(** The event of a server frame. *)
Definition frame_event (frame : PrivilegedBridgeServerFrame) : Pw (bytes * Z * ProxyEvent) :=
  match PrivilegedBridgeServerFrame_payload frame with
  | Some (PrivilegedBridgeServerFrame_Payload_LocalIceCandidate value) =>
      lift (map_candidate_event value)
  | Some (PrivilegedBridgeServerFrame_Payload_PeerStateChanged value) =>
      event ← match PrivilegedPeerState_try_from (PrivilegedPeerStateChanged_state value) with
              | Some PrivilegedPeerState_Connected => mret PX_Connected
              | Some PrivilegedPeerState_Disconnected => mret PX_Disconnected
              | Some PrivilegedPeerState_Failed => mret PX_Failed
              | Some PrivilegedPeerState_Closed => mret PX_LocalStop
              | _ => ProtobufBridgeWire_reject PE_InvalidMessage
              end;
      mret (PrivilegedPeerStateChanged_lease_id value,
            PrivilegedPeerStateChanged_generation value, event)
  | Some (PrivilegedBridgeServerFrame_Payload_ReliableInput value) =>
      lift (map_reliable_event value)
  | Some (PrivilegedBridgeServerFrame_Payload_FastPointer value) =>
      lift (map_fast_event value)
  | Some (PrivilegedBridgeServerFrame_Payload_Error _) => ProtobufBridgeWire_reject PE_Rejected
  | _ => ProtobufBridgeWire_reject PE_StaleResponse
  end.

Definition ProtobufBridgeWire_try_event : Pw (option (BridgeResponse ProxyEvent)) :=
  self ← get;
  fail_if (pw_failed self) PE_FailedClosed;;
  ProtobufBridgeWire_renew_if_due;;
  frame ← try (zoom pw_rpc set_pw_rpc rpc_try_event);
  match frame with
  | Ok None => mret None
  | Err error => ProtobufBridgeWire_reject error
  | Ok (Some frame) =>
      if negb (valid_version (PrivilegedBridgeServerFrame_protocol_version frame)) ||
         (PrivilegedBridgeServerFrame_sequence frame =? 0)
      then ProtobufBridgeWire_reject PE_StaleResponse
      else
      event ← frame_event frame;
      route ← lift (client_route event.1.1 event.1.2);
      mret (Some {| bp_route := route; bp_sequence := PrivilegedBridgeServerFrame_sequence frame;
                    bp_value := event.2 |})
  end.
End wire.

#[export] Instance ProtobufBridgeWire_wire {R C : Type} `{BridgeRpc R, BridgeClock C}
    : BridgeWire (ProtobufBridgeWire R C) := {
  wire_start := ProtobufBridgeWire_start;
  wire_restart := ProtobufBridgeWire_restart;
  wire_add_candidate := ProtobufBridgeWire_add_candidate;
  wire_input := ProtobufBridgeWire_input;
  wire_close := ProtobufBridgeWire_close;
  wire_release := ProtobufBridgeWire_release;
  wire_try_event := ProtobufBridgeWire_try_event;
  wire_fail_closed := ProtobufBridgeWire_fail_closed
}.

(** * Connecting *)

Record BridgeConnection {R : Type} := {
  bc_route : ProxyRoute;
  bc_rpc : R;
  bc_next_frame_sequence : Z
}.
Arguments BridgeConnection : clear implicits.

Definition BridgeConnection_new {R} (route : ProxyRoute) (rpc : R) : BridgeConnection R :=
  {| bc_route := route; bc_rpc := rpc; bc_next_frame_sequence := 1 |}.

Definition BridgeConnection_with_next_frame_sequence {R} (route : ProxyRoute) (rpc : R)
    (next_frame_sequence : Z) : BridgeConnection R :=
  {| bc_route := route; bc_rpc := rpc; bc_next_frame_sequence := next_frame_sequence |}.

Class BridgeRpcConnector (K R : Type) := {
  connector_connect : ProxySessionContext → M K ProxyError (BridgeConnection R)
}.

Record RpcProxyPartsFactory {K : Type} := { pf_connector : K; pf_options : BridgePeerOptions }.
Arguments RpcProxyPartsFactory : clear implicits.

(** The system clock of the new wire is an argument. *)
Definition RpcProxyPartsFactory_create {K R C : Type}
    `{BridgeRpcConnector K R, BridgeRpc R, BridgeClock C} (clock : C)
    (context : ProxySessionContext)
    : M (RpcProxyPartsFactory K) ProxyError (ProxyShared (ProtobufBridgeWire R C)) :=
  self ← get;
  connection ← zoom pf_connector (λ k s, {| pf_connector := k; pf_options := pf_options s |})
    (connector_connect context);
  wire ← lift (ProtobufBridgeWire_with_clock (bc_rpc connection) (pf_options self)
                 (ctx_controller_display_name context) (bc_route connection)
                 (bc_next_frame_sequence connection) clock);
  mret (new_proxy_parts (bc_route connection) wire).

(** * Lemmas: texts *)

Lemma text_len_app a b : text_len (a ++ b) = text_len a + text_len b.
Proof. induction a as [|c a IH]; simpl; lia. Qed.

Lemma text_len_ascii s : Forall (λ c, c < 128) s → text_len s = len s.
Proof.
  unfold len. induction 1 as [|c s Hc _ IH]; simpl; [done|]. unfold utf8_width.
  rewrite (proj2 (Z.ltb_lt _ _) Hc). lia.
Qed.

Definition is_digit (c : Z) : Prop := 48 <= c <= 57.

Lemma lit_cons a s : lit (String a s) = Z.of_N (Ascii.N_of_ascii a) :: lit s.
Proof. done. Qed.

Lemma pretty_char_digit n : is_digit (Z.of_N (Ascii.N_of_ascii (pretty_N_char n))).
Proof. unfold is_digit, pretty_N_char. by repeat case_match. Qed.

Lemma pretty_go_digits (k : nat) (n : N) s :
  (n < 10 ^ N.of_nat k)%N → Forall is_digit (lit s) →
  Forall is_digit (lit (pretty_N_go n s)) ∧
  (length (lit (pretty_N_go n s)) <= k + length (lit s))%nat.
Proof.
  revert n s. induction k as [|k IH]; intros n s Hn Hs.
  { assert (n = 0%N) as -> by (simpl in Hn; lia). rewrite pretty_N_go_0. auto with lia. }
  destruct (decide (n = 0%N)) as [->|Hz]; [rewrite pretty_N_go_0; split; [done|lia]|].
  rewrite pretty_N_go_step by lia.
  destruct (IH (n `div` 10)%N (String (pretty_N_char (n `mod` 10)) s)) as [Hd Hl].
  - apply N.Div0.div_lt_upper_bound. rewrite Nat2N.inj_succ, N.pow_succ_r' in Hn. lia.
  - rewrite lit_cons. constructor; [apply pretty_char_digit|done].
  - split; [done|]. rewrite lit_cons in Hl. simpl in Hl. lia.
Qed.

(** A [u64] takes at most twenty digits. *)
Lemma decimal_u64 z : is_u64 z → Forall is_digit (decimal z) ∧ len (decimal z) <= 20.
Proof.
  intros Hz. unfold decimal. unfold pretty, pretty_N. case_decide as H0.
  { split; [by repeat constructor|done]. }
  destruct (pretty_go_digits 20 (Z.to_N z) "") as [Hd Hl]; [|done|].
  - unfold is_u64, U64_MAX in Hz. change (10 ^ N.of_nat 20)%N with 100000000000000000000%N. lia.
  - split; [done|]. unfold len. simpl length in Hl. lia.
Qed.

Lemma text_len_decimal z : is_u64 z → text_len (decimal z) <= 20.
Proof.
  intros [Hd Hl]%decimal_u64. rewrite text_len_ascii; [done|].
  eapply Forall_impl; [exact Hd|]. unfold is_digit. lia.
Qed.

Lemma request_id_bound route n :
  is_u64 (pr_generation route) → is_u64 n →
  text_len (request_id route n) <= MAX_REQUEST_ID_UTF8_BYTES.
Proof.
  intros Hg%text_len_decimal Hn%text_len_decimal. unfold request_id.
  rewrite !text_len_app.
  change (text_len REQUEST_ID_PREFIX) with 7. change (text_len (lit "-")) with 1.
  unfold MAX_REQUEST_ID_UTF8_BYTES. lia.
Qed.

(** * Runs over a recorded RPC

    The log is what the wire asked of the transport; a run calls the operations of the wire in
    any order, with any requests. *)
Inductive RpcLog :=
| RL_Call (frame : PrivilegedBridgeClientFrame)
| RL_Poll
| RL_FailClosed.

Definition record_rpc {R E A} (entry : RpcLog) (m : M R E A) : M (R * list RpcLog) E A :=
  λ rl, let '(r, t) := m rl.1 in (r, (t, rl.2 ++ [entry])).

#[export] Instance recorded_rpc {R : Type} `{BridgeRpc R} : BridgeRpc (R * list RpcLog) := {
  rpc_call frame := record_rpc (RL_Call frame) (rpc_call frame);
  rpc_try_event := record_rpc RL_Poll rpc_try_event;
  rpc_fail_closed rl := (rpc_fail_closed rl.1, rl.2 ++ [RL_FailClosed])
}.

====

» EXERCISE:
Using the data above, print exactly the lines from the line that contains "fail_if (pw_failed self) PE_FailedClosed;;" through the line that contains "(Some frame) =>", with both included.

» ANSWER SECTION:
  fail_if (pw_failed self) PE_FailedClosed;;
  ProtobufBridgeWire_renew_if_due;;
  frame ← try (zoom pw_rpc set_pw_rpc rpc_try_event);
  match frame with
  | Ok None => mret None
  | Err error => ProtobufBridgeWire_reject error
  | Ok (Some frame) =>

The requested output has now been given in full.